To effectively detect the faulty wafers

Overview

wafer_fault_detection

Aim of the project:

In electronics, a wafer (also called a slice or substrate) is a thin slice of semiconductor, such as crystalline silicon (c-Si), used for the fabrication of integrated circuits and, in photovoltaics, to manufacture solar cells. The wafer serves as the substrate for microelectronic devices built in and upon the wafer. The project aims to successfully identify the state of the provided wafer by classifying it between one of the two-class +1 (good, can be used as a substrate) or -1 (bad, the substrate need to be replaced). In this regard, a training dataset is provided to build a machine learning classification model, which can predict the wafer quality.

Data Description:

The columns of provided data can be classified into 3 parts: wafer name, sensor values and label. The wafer name contains the batch number of the wafer, whereas the sensor values obtained from the measurement carried out on the wafer. The label column contains two unique values +1 and -1 that identifies if the wafer is good or need to be replaced. Additionally, we also require a schema file, which contains all the relevant information about the training files such as file names, length of date value in the file name, length of time value in the file name, number of columns, name of the columns, and their datatype.

Directory creation:

All the necessary folders were created to effectively separate the files so that the end-user can get easy access to them.

Data Validation:

In this step, we matched our dataset with the provided schema file to match the file names, the number of columns it should contain, their names as well as their datatype. If the files matched with the schema values, then it is considered a good file on which we can train or predict our model, if not then the files are considered as bad and moved to the bad folder. Moreover, we also identify the columns with null values. If the whole column data is missing then we also consider the file as bad, on the contrary, if only a fraction of data in a column is missing then we initially fill it with NaN and consider it as good data.
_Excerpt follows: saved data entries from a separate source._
(** [ir_function_define] leaves the code of the other functions alone. *)
Lemma ir_function_define_others :
  forall retType name params block s a s',
    forallb body_node (visited_sons (ast_func_def retType name params block)) = true ->
    lowers (ast_func_def retType name params block) s a s' ->
    forall nm, nm <> name ->
      match findFunction_in nm (functions s), findFunction_in nm (functions s') with
      | Some f, Some f' => fn_interCode f' = fn_interCode f
      | None, None => True
      | _, _ => False
      end.
Proof.
  intros retType name params block s a s' Hbody Hv.
  assert (Hs : Forall node_shape (visited_sons (ast_func_def retType name params block))).
  { apply Forall_forall. intros x _. apply all_nodes_shape. }
  unfold lowers in Hv. simpl ir_visit_ast_node in Hv.
  change (map (fun p : ast_node =>
                 match p with
                 | ast_func_formal_param ty pname dims =>
                     Some (ty, pname, option_map (map ir_visit_ast_node) dims)
                 | _ => None
                 end) params)
    with (map formal_param_view_of params) in Hv.
  simpl visited_sons in *. apply Forall_app in Hs. destruct Hs as [Hps Hbs].
  rewrite forallb_app in Hbody. apply andb_prop in Hbody. destruct Hbody as [Hbp Hbb].
  set (body := match block with ast_block _ sons => sons | _ => [] end) in *.
  assert (Hbd : match block with
                | ast_block _ sons => map ir_visit_ast_node sons
                | _ => []
                end = map ir_visit_ast_node body)
    by (destruct block; reflexivity).
  rewrite Hbd in Hv. clear Hbd. clearbody body.
  unfold ir_function_define, getCurrentFunction, newFunction, setCurrentFunction,
    enterScope, leaveScope in Hv.
  gen_red_in Hv. fold (cur_fn s) in Hv.
  destruct (cur_fn s) as [f00|] eqn:Ecur; [discriminate Hv|].
  destruct (findFunction_in name (functions s)) as [f00|] eqn:Efind;
    [discriminate Hv|].
  gen_red_in Hv.
  set (f0 := mkFunction name retType [] [] None nullptr false 0%Z) in *.
  match type of Hv with
  | context [updCurrentFunction _ ?st _] => set (sa := st) in *
  end.
  assert (ECa : currentFunction sa = Some name) by reflexivity.
  assert (Oa : forall nm, nm <> name ->
                 findFunction_in nm (functions sa) = findFunction_in nm (functions s)).
  { intros nm Hn. unfold sa. cbn [functions set_functions set_scopeStack
                                   set_currentFunction].
    apply findFunction_in_app_other. simpl. congruence. }
  (* entry *)
  step_upd_others Hv name ECa. rename O into O1. rename s0 into s1.
  assert (EC1 : currentFunction s1 = Some name)
    by (destruct O1 as [C _]; rewrite C; exact ECa).
  assert (EC1' : currentFunction (set_nextId s1 (S (nextId s1))) = Some name)
    by exact EC1.
  (* exit label *)
  step_upd_others Hv name EC1'. rename O into O2. rename s0 into s2.
  assert (EC2 : currentFunction s2 = Some name)
    by (destruct O2 as [C _]; rewrite C; exact EC1').
  (* formal parameters *)
  unfold ir_function_formal_params, getCurrentFunction in Hv. gen_red_in Hv.
  fold (cur_fn s2) in Hv.
  destruct (cur_fn s2) as [f2|]; gen_red_in Hv; [|discriminate Hv].
  match type of Hv with
  | context [formal_params_first ?l ?st ?nt] =>
      destruct (formal_params_first l st nt) as [[] s3 n3| |] eqn:E3;
        gen_red_in Hv; try discriminate Hv
  end.
  pose proof (@formal_params_first_others name params _ _ _ _ EC2 Hps Hbp E3) as O3.
  assert (EC3 : currentFunction s3 = Some name)
    by (destruct O3 as [C _]; rewrite C; exact EC2).
  match type of Hv with
  | context [formal_params_second ?l ?i ?st ?nt] =>
      destruct (formal_params_second l i st nt) as [[] s4 n4| |] eqn:E4;
        gen_red_in Hv; try discriminate Hv
  end.
  pose proof (@formal_params_second_others name _ _ _ _ _ _ EC3 E4) as O4.
  assert (EC4 : currentFunction s4 = Some name)
    by (destruct O4 as [C _]; rewrite C; exact EC3).
  assert (O14 : others_kept name sa s4).
  { eapply others_kept_trans; [exact O1|].
    eapply others_kept_trans; [apply others_kept_eq; reflexivity|].
    eapply others_kept_trans; [exact O2|].
    eapply others_kept_trans; [exact O3 | exact O4]. }
  clear O1 O2 O3 O4 E3 E4.
  assert (Hfinal : forall s5 s6 s7 : GenState,
             others_kept name s4 s5 -> others_kept name s5 s6 ->
             others_kept name s6 s7 ->
             forall nm, nm <> name ->
               match findFunction_in nm (functions s),
                     findFunction_in nm (functions s7) with
               | Some f, Some f' => fn_interCode f' = fn_interCode f
               | None, None => True
               | _, _ => False
               end).
  { intros s5 s6 s7 A B C nm Hn.
    pose proof (others_kept_trans O14 (others_kept_trans A (others_kept_trans B C)))
      as [_ F].
    specialize (F nm Hn). rewrite (Oa nm Hn) in F. exact F. }
  (* the return value, then the body *)
  destruct (isVoidType retType); gen_red_in Hv.
  - unfold ir_block in Hv. gen_red_in Hv.
    match type of Hv with
    | context [ir_block_sons ?l ?st ?nt] =>
        destruct (ir_block_sons l st nt) as [[] s5 n5| |] eqn:E5;
          gen_red_in Hv; try discriminate Hv
    end.
    apply ir_block_sons_inv in E5. destruct E5 as (ias & Hl & ->).
    destruct (lowers_list_shape Hbs Hl) as (_ & _ & K5).
    destruct (K5 Hbb) as [F5 _].
    assert (EC5 : currentFunction s5 = Some name)
      by (destruct F5 as [C _]; rewrite C; exact EC4).
    step_upd_others Hv name EC5. rename O into O6. rename s0 into s6.
    assert (EC6 : currentFunction s6 = Some name)
      by (destruct O6 as [C _]; rewrite C; exact EC5).
    step_upd_others Hv name EC6. rename O into O7. rename s0 into s7.
    inversion Hv; subst; clear Hv.
    cbn [functions set_functions set_scopeStack set_currentFunction].
    exact (Hfinal _ _ _ (functions_kept_others name F5) O6 O7).
  - match type of Hv with
    | context [newVarValue ?t ?nm ?st ?nt] =>
        destruct (newVarValue_cases t nm st nt) as (rv & sA & E & _ & _ & _ & FA);
          rewrite E in Hv; clear E; gen_red_in Hv
    end.
    assert (ECA : currentFunction sA = Some name)
      by (destruct FA as [C _]; rewrite C; exact EC4).
    step_upd_others Hv name ECA. rename O into OB. rename s0 into sB.
    assert (ECB : currentFunction sB = Some name)
      by (destruct OB as [C _]; rewrite C; exact ECA).
    unfold ir_block in Hv. gen_red_in Hv.
    match type of Hv with
    | context [ir_block_sons ?l ?st ?nt] =>
        destruct (ir_block_sons l st nt) as [[] s5 n5| |] eqn:E5;
          gen_red_in Hv; try discriminate Hv
    end.
    apply ir_block_sons_inv in E5. destruct E5 as (ias & Hl & ->).
    destruct (lowers_list_shape Hbs Hl) as (_ & _ & K5).
    destruct (K5 Hbb) as [F5 _].
    assert (EC5 : currentFunction s5 = Some name)
      by (destruct F5 as [C _]; rewrite C; exact ECB).
    step_upd_others Hv name EC5. rename O into O6. rename s0 into s6.
    assert (EC6 : currentFunction s6 = Some name)
      by (destruct O6 as [C _]; rewrite C; exact EC5).
    step_upd_others Hv name EC6. rename O into O7. rename s0 into s7.
    inversion Hv; subst; clear Hv.
    cbn [functions set_functions set_scopeStack set_currentFunction].
    refine (Hfinal _ _ _ _ O6 O7).
    eapply others_kept_trans; [exact (functions_kept_others name FA)|].
    eapply others_kept_trans; [exact OB|].
    exact (functions_kept_others name F5).
Qed.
Data Insertion in Database:

First, we create a database with the given name passed. If the database is already created, open the connection to the database. A table with the name- "train_good_raw_dt" or "pred_good_raw_dt" is created in the database, based on training or prediction, for inserting the good data files obtained from the data validation step. If the table is already present, then the new table is not created, and new files are inserted in the already present table as we want training to be done on new as well as old training files. In the end, the data in a stored database is exported as a CSV file to be used for model training.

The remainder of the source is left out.